Earnings and Sales Growth: Over the last twelve months, earnings grew by nearly 92%, while revenue increased about 13.5%. Growing earnings faster than sales is difficult to do, and is generally not sustainable in the long-term; but it is also a positive mark of management’s ability to maximize its business operations effectively. The company operates with a stable operating margin; over the last twelve months, Net Income was about 6.62% of Revenues. This number decreased somewhat in the last quarter to a little above 6%.

Free Cash Flow: OSK’s free cash flow is adequate, at about $233 million. This number has is slightly lower since the middle of last year, from $253 million.

Dividend: OSK’s annual divided is $1.08 per share, which translates to a yield of 1.4% at the stock’s current price. That also marks an increase from $.96 per share, per annum around the middle of last year.

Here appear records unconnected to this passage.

(** X3: [set_data] replaces the data wholesale: after [set_data(d)] with a
    mapping [d], the read of a name left to [__getattr__] gives the entry
    of [d] or raises [AttributeError], whatever the object held before;
    the transport object stays and nothing is sent. *)
Theorem set_data_then_read (doc : BaseDraftObj) (w : world)
    (d : list (string * value)) (name : string) :
  hooked name = true ->
  let after := set_data (VDict d) (doc, w) in
  __getattr__ (self_after after) name =
    match Dict.lookup d name with
    | Some v => Ok v
    | None => Raise (PyError AttributeError)
    end
  /\ api (self_after after) = api doc
  /\ sent_after after = w
  /\ result after = Ok tt.
Proof.
  intros _. cbv zeta.
  unfold set_data, self_after, sent_after, result, __getattr__.
  cbn [fst snd _data api truthy].
  split; [|repeat split].
  destruct d as [|kv d]; [reflexivity|].
  destruct (Dict.lookup (kv :: d) name); reflexivity.
Qed.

Price/Book Ratio: there are a lot of ways to measure how much a stock should be worth; but one of the simplest methods that I like uses the stock’s Book Value, which for OSK is $34.42 and translates to a Price/Book ratio of 2.23 at the stock’s current price. The stock’s historical average Price/Book ratio is 2.33, meaning that the stock is only about 4.5% below that average. That doesn’t sound like there is much room to grow; but another measurement that I like to use to complement my analysis is the stock’s Price/Cash Flow ratio. In the case of OSK, the stock is trading more than 70% below its historical Price/Cash Flow ratio. That suggests the long-term target price for the stock is well above $100 per share, and above the stock’s 2018 high.

Technical Profile

Here’s a look at the stock’s latest technical chart.

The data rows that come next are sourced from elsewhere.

Definition step_esc (stk : list frame) (acc : str) (hi : bool) (c : N)
  : option state :=
  if (c =? 117)%N then Some (stk, MUni acc hi 0 0%N)
  else
    let plain := fun x : N => Some (stk, MStr (x :: acc) false) in
    if (c =? 34)%N then plain 34%N
    else if (c =? 92)%N then plain 92%N
    else if (c =? 47)%N then plain 47%N
    else if (c =? 98)%N then plain 8%N
    else if (c =? 102)%N then plain 12%N
    else if (c =? 110)%N then plain 10%N
    else if (c =? 114)%N then plain 13%N
    else if (c =? 116)%N then plain 9%N
    else None.

Definition is_high (u : N) : bool := ((55296 <=? u) && (u <=? 56319))%N.
Definition is_low (u : N) : bool := ((56320 <=? u) && (u <=? 57343))%N.

(** A [\uXXXX] escape is complete.  A low surrogate right after an
    escaped high surrogate joins it into one code point. *)
Definition push_escape (acc : str) (hi : bool) (u : N) : mode :=
  match acc with
  | h :: acc' =>
      if hi && is_low u
      then MStr ((65536 + (h - 55296) * 1024 + (u - 56320))%N :: acc') false
      else MStr (u :: acc) (is_high u)
  | [] => MStr (u :: acc) (is_high u)
  end.

Definition step_uni (stk : list frame) (acc : str) (hi : bool) (n : nat)
    (u : N) (c : N) : option state :=
  match hex_val c with
  | Some d =>
      let u' := (u * 16 + d)%N in
      if Nat.eqb n 3 then Some (stk, push_escape acc hi u')
      else Some (stk, MUni acc hi (S n) u')
  | None => None
  end.

Definition step (q : state) (c : N) : option state :=
  let (stk, m) := q in
  match m with
  | MValue close_ok => step_value stk close_ok c
  | MKey close_ok => step_key stk close_ok c
  | MColon =>
      if is_ws c then Some (stk, MColon)
      else if (c =? 58)%N then Some (stk, MValue false)
      else None
  | MAfter => step_after stk c
  | MDone v => step_done stk v c
  | MLit l k => step_lit stk l k c
  | MNum st a => step_num stk st a c
  | MStr acc hi => step_str stk acc hi c
  | MEsc acc hi => step_esc stk acc hi c
  | MUni acc hi n u => step_uni stk acc hi n u c
  end.

Definition step' (q : option state) (c : N) : option state :=
  match q with
  | Some st => step st c
  | None => None
  end.

Fixpoint feed (q : option state) (s : str) : option state :=
  match s with
  | [] => q
  | c :: t => feed (step' q c) t
  end.

(** At the end of the text a value must be complete. *)
Definition finish (q : option state) : option pyval :=
  match q with
  | Some (_, MDone v) => Some v
  | Some (stk, MNum st a) =>
      if num_final st then
        match complete stk (num_value st a) with
        | Some (_, MDone v) => Some v
        | _ => None
        end
      else None
  | _ => None
  end.

Definition init : option state := Some ([], MValue false).

Definition loads (s : str) : option pyval := finish (feed init s).

End Json.

(* ================================================================== *)
(** * The raw-text extractor *)
(* ================================================================== *)

(** The error value both extractors return when decoding fails. *)
Definition error_envelope (raw : str) : pyval :=
  PDict [(py "error", PStr (py "Invalid JSON output")); (py "raw", PStr raw)].

Module openrouter_client.

(** [parse_json_from_model_text(text)]. *)
Definition parse_json_from_model_text (text : str) : pyval :=
  let cleaned := strip text in
  let cleaned :=
    if startswith fence cleaned then
      let first_fence_end := find newline cleaned in
      let cleaned :=
        if negb (first_fence_end =? -1)%Z
        then slice_from (first_fence_end + 1) cleaned
        else cleaned in
      if endswith fence (rstrip cleaned)
      then slice_drop_last 3 (rstrip cleaned)
      else cleaned
    else cleaned in
  match Json.loads cleaned with
  | Some v => v
  | None =>
      PDict [(py "error", PStr (py "Invalid JSON output"));
             (py "raw", PStr cleaned)]
  end.

End openrouter_client.

Module video_llm_integration.

(** [_parse_json_safe(text)]. *)
Definition _parse_json_safe (text : str) : pyval :=
  let text := strip text in
  let text :=
    if startswith fence text then
      let first_fence_end := find newline text in
      let text :=
        if negb (first_fence_end =? -1)%Z
        then slice_from (first_fence_end + 1) text
        else text in
      if endswith fence (rstrip text)
      then slice_drop_last 3 (rstrip text)
      else text
    else text in
  match Json.loads text with
  | Some v => v
  | None =>
      PDict [(py "error", PStr (py "Invalid JSON output"));
             (py "raw", PStr text)]
  end.

End video_llm_integration.

(** The text both extractors hand to [json.loads]: the input trimmed, and,
    when it begins with a fence, without its first line (if it has a line
    break) and without a closing fence (if it ends with one). *)
Definition drop_first_line (s : str) : str :=
  if (find newline s =? -1)%Z then s else slice_from (find newline s + 1) s.

Definition drop_closing_fence (s : str) : str :=
  if endswith fence (rstrip s) then slice_drop_last 3 (rstrip s) else s.

Definition fence_stripped (text : str) : str :=
  let t := strip text in
  if startswith fence t then drop_closing_fence (drop_first_line t) else t.

(* ================================================================== *)
(** * Exceptions and pydantic's validation combinators *)
(* ================================================================== *)

Inductive exn : Type :=
| ValidationError   (* pydantic_core.ValidationError *)
| ValueError
| TypeError
| OverflowError.

(** The result of a call that may raise. *)
Inductive outcome (A : Type) : Type :=
| Ok (a : A)
| Raise (e : exn).

Arguments Ok {A} a.
Arguments Raise {A} e.

Definition fmap {A B : Type} (f : A -> B) (x : outcome A) : outcome B :=
  match x with
  | Ok a => Ok (f a)
  | Raise e => Raise e
  end.

(** The fields of a model (and the items of a list) are validated in
    order.  A validation error is recorded and validation goes on; any
    other exception leaves the validator at once.  At the end, recorded
    errors become one [ValidationError]. *)
Definition ap {A B : Type} (f : outcome (A -> B)) (x : outcome A) : outcome B :=
  match f, x with
  | Ok g, Ok a => Ok (g a)
  | Ok _, Raise e => Raise e
  | Raise ValidationError, Ok _ => Raise ValidationError
  | Raise ValidationError, Raise e => Raise e
  | Raise e, _ => Raise e
  end.

Notation "f <*> x" := (ap f x) (at level 50, left associativity).

(** A function validator: pydantic turns a [ValueError] it raises into a
    validation error and lets every other exception through. *)
Definition validator_call {A : Type} (r : outcome A) : outcome A :=
  match r with
  | Raise ValueError => Raise ValidationError
  | _ => r
  end.

(** [field_validator(..., mode="before")]: the function runs on the raw
    input, the field's own validation on what it returns. *)
Definition before {A : Type} (f : pyval -> outcome pyval)
    (inner : pyval -> outcome A) (v : pyval) : outcome A :=
  match validator_call (f v) with
  | Ok v' => inner v'
  | Raise e => Raise e
  end.

Definition validate_str (v : pyval) : outcome str :=
  match v with
  | PStr s => Ok s
  | _ => Raise ValidationError
  end.

Definition of_option {A : Type} (o : option A) : outcome A :=
  match o with
  | Some a => Ok a
  | None => Raise ValidationError
  end.

Definition validate_int `{PyRuntime} (v : pyval) : outcome Z :=
  match v with
  | PInt n => Ok n
  | _ => of_option (int_lax v)
  end.

Definition validate_float `{PyRuntime} (v : pyval) : outcome spec_float :=
  match v with
  | PFloat f => Ok f
  | _ => of_option (float_lax v)
  end.

Definition validate_bool `{PyRuntime} (v : pyval) : outcome bool :=
  match v with
  | PBool b => Ok b
  | _ => of_option (bool_lax v)
  end.

(** [Optional[T]]. *)
Definition nullable {A : Type} (inner : pyval -> outcome A) (v : pyval)
  : outcome (option A) :=
  match v with
  | PNone => Ok None
  | _ => fmap Some (inner v)
  end.

Fixpoint traverse {A : Type} (inner : pyval -> outcome A) (l : list pyval)
  : outcome (list A) :=
  match l with
  | [] => Ok []
  | x :: rest => fmap cons (inner x) <*> traverse inner rest
  end.

(** [List[T]]. *)
Definition validate_list {A : Type} (inner : pyval -> outcome A) (v : pyval)
  : outcome (list A) :=
  match v with
  | PList l => traverse inner l
  | _ => Raise ValidationError
  end.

Current Price Action/Trends and Pivots: The red diagonal line measures the length of the stock’s downward trend from $100 a year ago until the beginning of November when it bottomed around $51; it also informs the Fibonacci trend retracement lines shown on the right side of the chart. The stock has rallied nearly 50% from that low point, and in late February the stock actually tested the 61.8% retracement line at around $81.50 per share before retracing to a recent low a bit above the 38.2% retracement line at around $72. The stock appears to be setting up a nice ABC pullback pattern against its short-term upward trend, which usually actually as a nice continuation pattern for a shorter-term trend to extend into a longer period of time.

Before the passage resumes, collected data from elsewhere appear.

(** * u_cfg_app_platform_specific.h (nRF53): the header and the C preprocessor

    The header [port/platform/nordic/nrf53/cfg/u_cfg_app_platform_specific.h]
    consists of an include guard around one [#include "u_runner.h"].  Its
    meaning is what the C preprocessor does with it, so the embedding below
    is a small model of the preprocessor: a file is a list of directive
    lines, the preprocessor state is the set of defined macros together with
    the emitted output, and [#include] recurses into the included file with
    the include depth bounded (as GCC's [#include nested depth ... exceeds
    maximum of 200]).  Comments and blank lines are removed in translation
    phase 3 and carry no tokens, so they do not appear as lines. *)

From Stdlib Require Import String List Bool Arith Lia.
Import ListNotations.
Open Scope string_scope.

(** ** Source lines *)

Inductive line : Type :=
| LIfndef (m : string)      (* #ifndef m *)
| LIfdef (m : string)       (* #ifdef m *)
| LEndif                    (* #endif *)
| LDefine (m : string)      (* #define m *)
| LUndef (m : string)       (* #undef m *)
| LInclude (f : string)     (* #include "f" *)
| LText (t : string).       (* a line of ordinary tokens *)

(** An include-path environment: the contents a quoted include name resolves
    to, or [None] when the file cannot be located. *)
Definition file_env := string -> option (list line).

(** ** Preprocessor state *)

(** What a processed (active) line emits, tagged with the file it comes from. *)
Inductive event : Type :=
| EDefine (m : string)
| EUndef (m : string)
| EInclude (f : string)
| EText (t : string).

Record pp_state : Type := mkState {
  macros : list string;
  out : list (string * event)
}.

Inductive pp_error : Type :=
| ENotFound (f : string)        (* fatal error: f: No such file or directory *)
| ETooDeep (f : string)         (* #include nested depth exceeds maximum *)
| EUnbalancedEndif (f : string) (* #endif without #if *)
| EUnterminated (f : string).   (* unterminated conditional directive *)

Inductive pp_result : Type :=
| Ok (st : pp_state)
| Err (e : pp_error).

Definition defined (m : string) (st : pp_state) : bool :=
  existsb (String.eqb m) (macros st).

Definition emit (cur : string) (e : event) (st : pp_state) : pp_state :=
  mkState (macros st) (out st ++ [(cur, e)]).

Definition define (cur m : string) (st : pp_state) : pp_state :=
  mkState (m :: macros st) (out st ++ [(cur, EDefine m)]).

Definition undef (cur m : string) (st : pp_state) : pp_state :=
  mkState (filter (fun x => negb (String.eqb x m)) (macros st))
          (out st ++ [(cur, EUndef m)]).

(** The conditional stack: [true] on top when the current group is active. *)
Definition active (cs : list bool) : bool :=
  match cs with [] => true | b :: _ => b end.

(** ** Processing the lines of one file

    [inc] processes an included file (one level deeper); [cur] is the name
    of the file whose lines are processed. *)
Fixpoint pp_lines (inc : string -> pp_state -> pp_result) (cur : string)
    (ls : list line) (cs : list bool) (st : pp_state) : pp_result :=
  match ls with
  | [] => match cs with [] => Ok st | _ :: _ => Err (EUnterminated cur) end
  | l :: rest =>
      if active cs then
        match l with
        | LIfndef m => pp_lines inc cur rest (negb (defined m st) :: cs) st
        | LIfdef m => pp_lines inc cur rest (defined m st :: cs) st
        | LEndif =>
            match cs with
            | [] => Err (EUnbalancedEndif cur)
            | _ :: cs' => pp_lines inc cur rest cs' st
            end
        | LDefine m => pp_lines inc cur rest cs (define cur m st)
        | LUndef m => pp_lines inc cur rest cs (undef cur m st)
        | LInclude f =>
            match inc f (emit cur (EInclude f) st) with
            | Ok st' => pp_lines inc cur rest cs st'
            | Err e => Err e
            end
        | LText t => pp_lines inc cur rest cs (emit cur (EText t) st)
        end
      else
        match l with
        | LIfndef _ | LIfdef _ => pp_lines inc cur rest (false :: cs) st
        | LEndif =>
            match cs with
            | [] => Err (EUnbalancedEndif cur)
            | _ :: cs' => pp_lines inc cur rest cs' st
            end
        | _ => pp_lines inc cur rest cs st
        end
  end.

(** Opening and processing a file; [depth] is the number of nesting levels
    still allowed. *)
Fixpoint pp_file (env : file_env) (depth : nat) (name : string)
    (st : pp_state) : pp_result :=
  match depth with
  | O => Err (ETooDeep name)
  | S d =>
      match env name with
      | None => Err (ENotFound name)
      | Some ls => pp_lines (pp_file env d) name ls [] st
      end
  end.

Definition max_include_depth : nat := 200.

Definition empty_state : pp_state := mkState [] [].

(** Preprocessing a translation unit whose main file is [main]. *)
Definition preprocess (env : file_env) (main : string) : pp_result :=
  pp_file env max_include_depth main empty_state.

(** ** The header *)

Definition header_path : string :=
  "port/platform/nordic/nrf53/cfg/u_cfg_app_platform_specific.h".

Definition header_guard : string := "_U_CFG_APP_PLATFORM_SPECIFIC_H_".

Definition u_runner_h : string := "u_runner.h".

(** Lines 17, 18, 21 and 31 of the header; the rest are comments and blank
    lines. *)
Definition u_cfg_app_platform_specific_h : list line :=
  [ LIfndef header_guard;
    LDefine header_guard;
    LInclude u_runner_h;
    LEndif ].

(** The source tree: where the header lives in the repository. *)
Definition src_tree : file_env :=
  fun p => if String.eqb p header_path then Some u_cfg_app_platform_specific_h
           else None.

(** The state in which [u_runner.h] is entered by the header. *)
Definition after_guard (st : pp_state) : pp_state :=
  emit header_path (EInclude u_runner_h) (define header_path header_guard st).

(** The header's own events in an output. *)
Definition header_content (o : list (string * event)) : list (string * event) :=
  filter (fun p => String.eqb (fst p) header_path) o.

Definition is_header_include (p : string * event) : bool :=
  match snd p with EInclude f => String.eqb f header_path | _ => false end.

Definition header_included (o : list (string * event)) : bool :=
  existsb is_header_include o.

(** What a run emits after the state it started from. *)
Definition new_output (st : pp_state) (r : pp_result)
    : list (string * event) + pp_error :=
  match r with
  | Ok st' => inl (skipn (length (out st)) (out st'))
  | Err e => inr e
  end.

Near-term Keys: Despite the stock’s rally from its November lows, I believe there is an excellent long-term opportunity to be had, with a long-term target price above $100 per share. If you’re looking for a short-term, momentum-based trade, you could use the stock’s recent pivot low as an aggressive signal to buy the stock or start working with call options with an eye on resistance at around $82. A push below the 38.2% retracement line at $70, on the other hand would mark a break below major support, which could act as a strong signal to short the stock or start working with put options, with a target price around the next most likely support point at around $63 per share.